**WHAT TO WORK ON**. From the listing below, return every line with the string "payment" in it.

EXERCISE MATERIAL Start Marker

Lemma settle_promise_error_ok r payment (w : CWorld) u w' :
  settle_promise_error r payment w = Ok (u, w') → 0 ≤ req_attached_usd r →
  settled w w' r (req_attached_usd r) [] (base_fee (st w)) (saturating_sub payment (base_fee (st w))).
Proof.
  unfold settle_promise_error. intros Hr Ha. xinv.
  eexists ub, (developer_earnings (st w)), [_]. split_and!; [| done | apply credits_nil | cbn; lia | done | done | |].
  - by destruct w as [[]].
  - cbn. by rewrite <- !app_assoc.
  - by repeat constructor.
Qed.
End branches.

EXERCISE MATERIAL End Marker

**ANSWER TO THIS PROBLEM**.
Lemma settle_promise_error_ok r payment (w : CWorld) u w' :
  settle_promise_error r payment w = Ok (u, w') → 0 ≤ req_attached_usd r →
  settled w w' r (req_attached_usd r) [] (base_fee (st w)) (saturating_sub payment (base_fee (st w))).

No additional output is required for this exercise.